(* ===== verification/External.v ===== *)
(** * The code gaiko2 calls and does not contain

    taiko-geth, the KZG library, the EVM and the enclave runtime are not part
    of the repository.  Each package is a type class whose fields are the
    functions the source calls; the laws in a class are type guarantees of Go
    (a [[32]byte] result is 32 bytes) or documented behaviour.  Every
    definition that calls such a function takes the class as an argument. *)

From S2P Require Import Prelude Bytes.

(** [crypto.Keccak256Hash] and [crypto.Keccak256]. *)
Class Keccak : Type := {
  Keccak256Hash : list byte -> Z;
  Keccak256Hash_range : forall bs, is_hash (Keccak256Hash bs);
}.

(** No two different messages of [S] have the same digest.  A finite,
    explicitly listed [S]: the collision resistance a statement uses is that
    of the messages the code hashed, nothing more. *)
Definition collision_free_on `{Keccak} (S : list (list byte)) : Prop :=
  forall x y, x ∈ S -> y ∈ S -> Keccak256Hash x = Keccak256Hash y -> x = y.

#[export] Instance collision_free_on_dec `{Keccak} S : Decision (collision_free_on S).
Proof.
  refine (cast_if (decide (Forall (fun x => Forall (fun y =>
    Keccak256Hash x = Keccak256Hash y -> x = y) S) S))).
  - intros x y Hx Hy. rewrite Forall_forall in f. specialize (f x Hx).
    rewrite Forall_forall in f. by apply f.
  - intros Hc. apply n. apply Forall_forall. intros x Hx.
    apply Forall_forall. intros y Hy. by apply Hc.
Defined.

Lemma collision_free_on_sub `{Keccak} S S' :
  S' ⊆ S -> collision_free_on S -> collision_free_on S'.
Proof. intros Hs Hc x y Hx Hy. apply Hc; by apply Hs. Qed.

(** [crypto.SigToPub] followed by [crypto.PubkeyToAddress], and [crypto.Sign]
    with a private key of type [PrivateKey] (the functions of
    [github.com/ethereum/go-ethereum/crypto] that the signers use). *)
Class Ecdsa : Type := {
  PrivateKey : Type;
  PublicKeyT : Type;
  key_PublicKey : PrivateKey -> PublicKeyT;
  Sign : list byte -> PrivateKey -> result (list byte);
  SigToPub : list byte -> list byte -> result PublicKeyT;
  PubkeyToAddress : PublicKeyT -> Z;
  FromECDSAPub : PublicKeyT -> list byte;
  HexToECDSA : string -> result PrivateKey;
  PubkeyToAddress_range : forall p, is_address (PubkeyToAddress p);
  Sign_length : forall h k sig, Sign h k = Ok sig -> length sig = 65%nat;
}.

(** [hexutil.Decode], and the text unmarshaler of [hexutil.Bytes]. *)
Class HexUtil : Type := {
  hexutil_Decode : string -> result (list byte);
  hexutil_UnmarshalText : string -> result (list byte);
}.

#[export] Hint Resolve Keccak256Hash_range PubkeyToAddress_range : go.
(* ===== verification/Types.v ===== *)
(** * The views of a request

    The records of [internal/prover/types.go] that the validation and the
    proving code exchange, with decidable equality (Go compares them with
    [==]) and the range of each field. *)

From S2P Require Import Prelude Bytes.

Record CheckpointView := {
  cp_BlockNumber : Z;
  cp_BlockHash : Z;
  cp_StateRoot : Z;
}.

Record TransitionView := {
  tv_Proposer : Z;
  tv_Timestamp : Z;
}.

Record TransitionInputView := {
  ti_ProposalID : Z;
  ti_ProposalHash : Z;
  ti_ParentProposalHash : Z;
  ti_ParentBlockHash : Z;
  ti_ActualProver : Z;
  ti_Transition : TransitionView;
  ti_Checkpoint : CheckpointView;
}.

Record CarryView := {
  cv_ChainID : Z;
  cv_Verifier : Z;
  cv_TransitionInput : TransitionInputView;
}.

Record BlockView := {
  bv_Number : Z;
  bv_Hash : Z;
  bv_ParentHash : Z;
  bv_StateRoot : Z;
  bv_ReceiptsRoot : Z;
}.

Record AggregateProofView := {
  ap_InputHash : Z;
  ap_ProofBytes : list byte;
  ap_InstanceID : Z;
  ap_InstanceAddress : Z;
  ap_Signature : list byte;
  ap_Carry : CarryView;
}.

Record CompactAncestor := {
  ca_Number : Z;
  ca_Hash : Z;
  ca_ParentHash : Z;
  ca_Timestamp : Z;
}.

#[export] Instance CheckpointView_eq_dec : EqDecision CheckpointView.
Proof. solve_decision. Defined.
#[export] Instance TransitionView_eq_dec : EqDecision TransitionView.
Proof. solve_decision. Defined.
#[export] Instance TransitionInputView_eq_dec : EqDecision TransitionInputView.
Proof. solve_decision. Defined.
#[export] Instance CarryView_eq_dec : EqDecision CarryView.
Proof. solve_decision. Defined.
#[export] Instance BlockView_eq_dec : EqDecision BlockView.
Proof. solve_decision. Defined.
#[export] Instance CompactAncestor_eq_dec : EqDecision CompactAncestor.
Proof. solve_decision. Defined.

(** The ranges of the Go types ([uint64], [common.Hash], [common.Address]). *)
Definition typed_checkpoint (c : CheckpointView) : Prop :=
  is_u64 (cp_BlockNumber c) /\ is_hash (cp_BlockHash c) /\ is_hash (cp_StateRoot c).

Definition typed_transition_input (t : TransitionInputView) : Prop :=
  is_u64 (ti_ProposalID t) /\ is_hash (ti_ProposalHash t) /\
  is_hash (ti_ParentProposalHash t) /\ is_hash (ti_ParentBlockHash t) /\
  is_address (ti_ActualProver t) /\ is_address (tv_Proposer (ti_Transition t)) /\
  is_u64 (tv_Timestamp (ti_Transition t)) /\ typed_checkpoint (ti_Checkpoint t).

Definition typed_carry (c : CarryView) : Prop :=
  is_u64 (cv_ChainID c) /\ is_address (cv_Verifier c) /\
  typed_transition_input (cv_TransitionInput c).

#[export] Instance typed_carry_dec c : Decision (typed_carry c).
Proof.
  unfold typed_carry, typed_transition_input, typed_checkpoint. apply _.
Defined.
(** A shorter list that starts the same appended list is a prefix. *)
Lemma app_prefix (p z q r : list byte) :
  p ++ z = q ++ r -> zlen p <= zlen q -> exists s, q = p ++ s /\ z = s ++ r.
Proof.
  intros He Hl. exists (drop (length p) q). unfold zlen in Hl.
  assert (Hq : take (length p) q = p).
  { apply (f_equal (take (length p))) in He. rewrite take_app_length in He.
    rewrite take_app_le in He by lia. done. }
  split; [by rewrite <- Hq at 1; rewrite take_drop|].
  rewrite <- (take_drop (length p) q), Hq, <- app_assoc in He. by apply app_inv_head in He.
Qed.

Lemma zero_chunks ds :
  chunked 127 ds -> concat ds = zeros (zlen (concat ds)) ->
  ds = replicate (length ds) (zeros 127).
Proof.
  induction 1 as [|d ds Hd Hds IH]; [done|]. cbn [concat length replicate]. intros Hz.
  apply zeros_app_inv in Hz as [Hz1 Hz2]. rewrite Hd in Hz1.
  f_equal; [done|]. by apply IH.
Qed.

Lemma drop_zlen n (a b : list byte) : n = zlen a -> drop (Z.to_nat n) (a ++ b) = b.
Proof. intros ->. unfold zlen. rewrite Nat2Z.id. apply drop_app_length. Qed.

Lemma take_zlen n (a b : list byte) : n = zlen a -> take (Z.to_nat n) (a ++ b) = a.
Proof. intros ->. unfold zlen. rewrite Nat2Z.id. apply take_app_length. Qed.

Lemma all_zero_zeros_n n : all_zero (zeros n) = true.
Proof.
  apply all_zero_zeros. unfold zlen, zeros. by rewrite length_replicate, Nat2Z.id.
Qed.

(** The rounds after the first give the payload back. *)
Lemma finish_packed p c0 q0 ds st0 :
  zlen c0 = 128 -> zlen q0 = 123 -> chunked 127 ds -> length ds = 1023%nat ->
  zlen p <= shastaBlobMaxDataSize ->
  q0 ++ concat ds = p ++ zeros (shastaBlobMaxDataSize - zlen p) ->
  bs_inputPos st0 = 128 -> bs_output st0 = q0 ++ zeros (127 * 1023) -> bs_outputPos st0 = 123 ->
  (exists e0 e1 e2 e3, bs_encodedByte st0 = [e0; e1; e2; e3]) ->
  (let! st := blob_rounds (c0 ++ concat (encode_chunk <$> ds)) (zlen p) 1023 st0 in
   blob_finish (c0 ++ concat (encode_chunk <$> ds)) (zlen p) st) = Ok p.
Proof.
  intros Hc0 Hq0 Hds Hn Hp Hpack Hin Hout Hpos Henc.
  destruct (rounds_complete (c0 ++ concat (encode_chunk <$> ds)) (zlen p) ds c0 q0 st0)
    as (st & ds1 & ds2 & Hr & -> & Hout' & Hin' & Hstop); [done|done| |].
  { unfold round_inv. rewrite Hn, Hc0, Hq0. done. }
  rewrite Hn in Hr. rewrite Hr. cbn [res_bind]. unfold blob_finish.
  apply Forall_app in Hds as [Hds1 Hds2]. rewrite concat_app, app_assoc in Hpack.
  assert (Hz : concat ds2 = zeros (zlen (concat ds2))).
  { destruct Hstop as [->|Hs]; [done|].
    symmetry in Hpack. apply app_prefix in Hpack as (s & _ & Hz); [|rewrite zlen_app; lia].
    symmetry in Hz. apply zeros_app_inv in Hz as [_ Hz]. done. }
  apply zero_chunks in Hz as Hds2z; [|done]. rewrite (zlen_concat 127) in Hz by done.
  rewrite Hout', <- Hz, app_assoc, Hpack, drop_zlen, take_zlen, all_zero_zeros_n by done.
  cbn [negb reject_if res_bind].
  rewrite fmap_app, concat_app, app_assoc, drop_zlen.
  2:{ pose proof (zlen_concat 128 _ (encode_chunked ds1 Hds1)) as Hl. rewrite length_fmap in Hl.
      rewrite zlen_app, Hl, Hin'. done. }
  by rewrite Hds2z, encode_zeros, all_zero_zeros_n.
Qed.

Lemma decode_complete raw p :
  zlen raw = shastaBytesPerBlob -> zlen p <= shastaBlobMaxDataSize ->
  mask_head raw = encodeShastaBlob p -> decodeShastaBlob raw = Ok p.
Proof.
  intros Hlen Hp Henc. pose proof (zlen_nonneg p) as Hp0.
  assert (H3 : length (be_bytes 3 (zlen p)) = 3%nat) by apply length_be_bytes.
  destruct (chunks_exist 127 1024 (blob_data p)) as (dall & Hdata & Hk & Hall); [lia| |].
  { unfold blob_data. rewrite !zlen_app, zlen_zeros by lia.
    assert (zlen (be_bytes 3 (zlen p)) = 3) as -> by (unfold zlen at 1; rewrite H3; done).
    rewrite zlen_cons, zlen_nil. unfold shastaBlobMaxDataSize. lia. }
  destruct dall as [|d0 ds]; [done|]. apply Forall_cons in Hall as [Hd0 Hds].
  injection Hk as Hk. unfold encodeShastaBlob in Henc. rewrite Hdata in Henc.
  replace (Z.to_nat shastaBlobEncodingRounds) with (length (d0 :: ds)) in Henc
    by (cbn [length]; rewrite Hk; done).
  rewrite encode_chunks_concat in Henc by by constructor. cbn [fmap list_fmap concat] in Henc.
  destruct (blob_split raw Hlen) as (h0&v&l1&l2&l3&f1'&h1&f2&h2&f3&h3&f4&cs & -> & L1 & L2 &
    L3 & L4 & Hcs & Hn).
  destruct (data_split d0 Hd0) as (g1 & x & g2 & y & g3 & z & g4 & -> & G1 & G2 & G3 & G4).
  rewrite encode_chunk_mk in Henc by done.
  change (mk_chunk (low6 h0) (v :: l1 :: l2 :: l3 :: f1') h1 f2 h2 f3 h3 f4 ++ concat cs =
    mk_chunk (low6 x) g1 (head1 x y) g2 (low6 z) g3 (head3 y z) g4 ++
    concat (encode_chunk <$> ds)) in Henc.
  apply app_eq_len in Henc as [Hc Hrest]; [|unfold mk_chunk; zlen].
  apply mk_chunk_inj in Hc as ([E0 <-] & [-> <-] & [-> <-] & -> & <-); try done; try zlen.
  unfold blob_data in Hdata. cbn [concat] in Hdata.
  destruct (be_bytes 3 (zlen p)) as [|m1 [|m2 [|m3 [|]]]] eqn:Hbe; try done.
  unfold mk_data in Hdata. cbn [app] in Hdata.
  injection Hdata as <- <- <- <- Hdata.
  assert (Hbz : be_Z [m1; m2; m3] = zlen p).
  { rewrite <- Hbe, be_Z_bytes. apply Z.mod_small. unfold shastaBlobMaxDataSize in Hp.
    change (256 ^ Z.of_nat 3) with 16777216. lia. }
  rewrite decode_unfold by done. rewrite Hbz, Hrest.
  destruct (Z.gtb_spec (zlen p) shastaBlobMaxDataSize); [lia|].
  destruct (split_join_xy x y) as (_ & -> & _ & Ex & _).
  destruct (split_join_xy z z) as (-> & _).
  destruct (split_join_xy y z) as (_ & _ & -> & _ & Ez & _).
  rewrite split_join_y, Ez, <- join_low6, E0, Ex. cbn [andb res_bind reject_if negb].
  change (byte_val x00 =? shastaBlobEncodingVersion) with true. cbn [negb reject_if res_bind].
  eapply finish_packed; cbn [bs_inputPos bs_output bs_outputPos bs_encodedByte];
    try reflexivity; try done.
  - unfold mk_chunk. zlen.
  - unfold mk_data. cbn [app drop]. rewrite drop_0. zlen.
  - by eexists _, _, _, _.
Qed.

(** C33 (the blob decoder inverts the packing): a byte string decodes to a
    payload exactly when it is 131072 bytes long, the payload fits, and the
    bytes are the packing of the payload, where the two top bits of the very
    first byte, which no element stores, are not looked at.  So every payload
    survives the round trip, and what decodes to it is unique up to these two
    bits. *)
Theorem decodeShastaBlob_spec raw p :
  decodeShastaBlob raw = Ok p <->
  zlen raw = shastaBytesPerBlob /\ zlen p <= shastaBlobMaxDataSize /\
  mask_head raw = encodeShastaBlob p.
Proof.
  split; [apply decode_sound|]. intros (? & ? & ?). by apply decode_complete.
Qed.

#### Exercise directions
Go to the line in the material above that contains "destruct (chunks_exist 127" and copy exactly from there through the line that contains "replace (Z.to_nat shastaBlobEncodingRounds)", stopping after it.

#### Reply to the task
  destruct (chunks_exist 127 1024 (blob_data p)) as (dall & Hdata & Hk & Hall); [lia| |].
  { unfold blob_data. rewrite !zlen_app, zlen_zeros by lia.
    assert (zlen (be_bytes 3 (zlen p)) = 3) as -> by (unfold zlen at 1; rewrite H3; done).
    rewrite zlen_cons, zlen_nil. unfold shastaBlobMaxDataSize. lia. }
  destruct dall as [|d0 ds]; [done|]. apply Forall_cons in Hall as [Hd0 Hds].
  injection Hk as Hk. unfold encodeShastaBlob in Henc. rewrite Hdata in Henc.
  replace (Z.to_nat shastaBlobEncodingRounds) with (length (d0 :: ds)) in Henc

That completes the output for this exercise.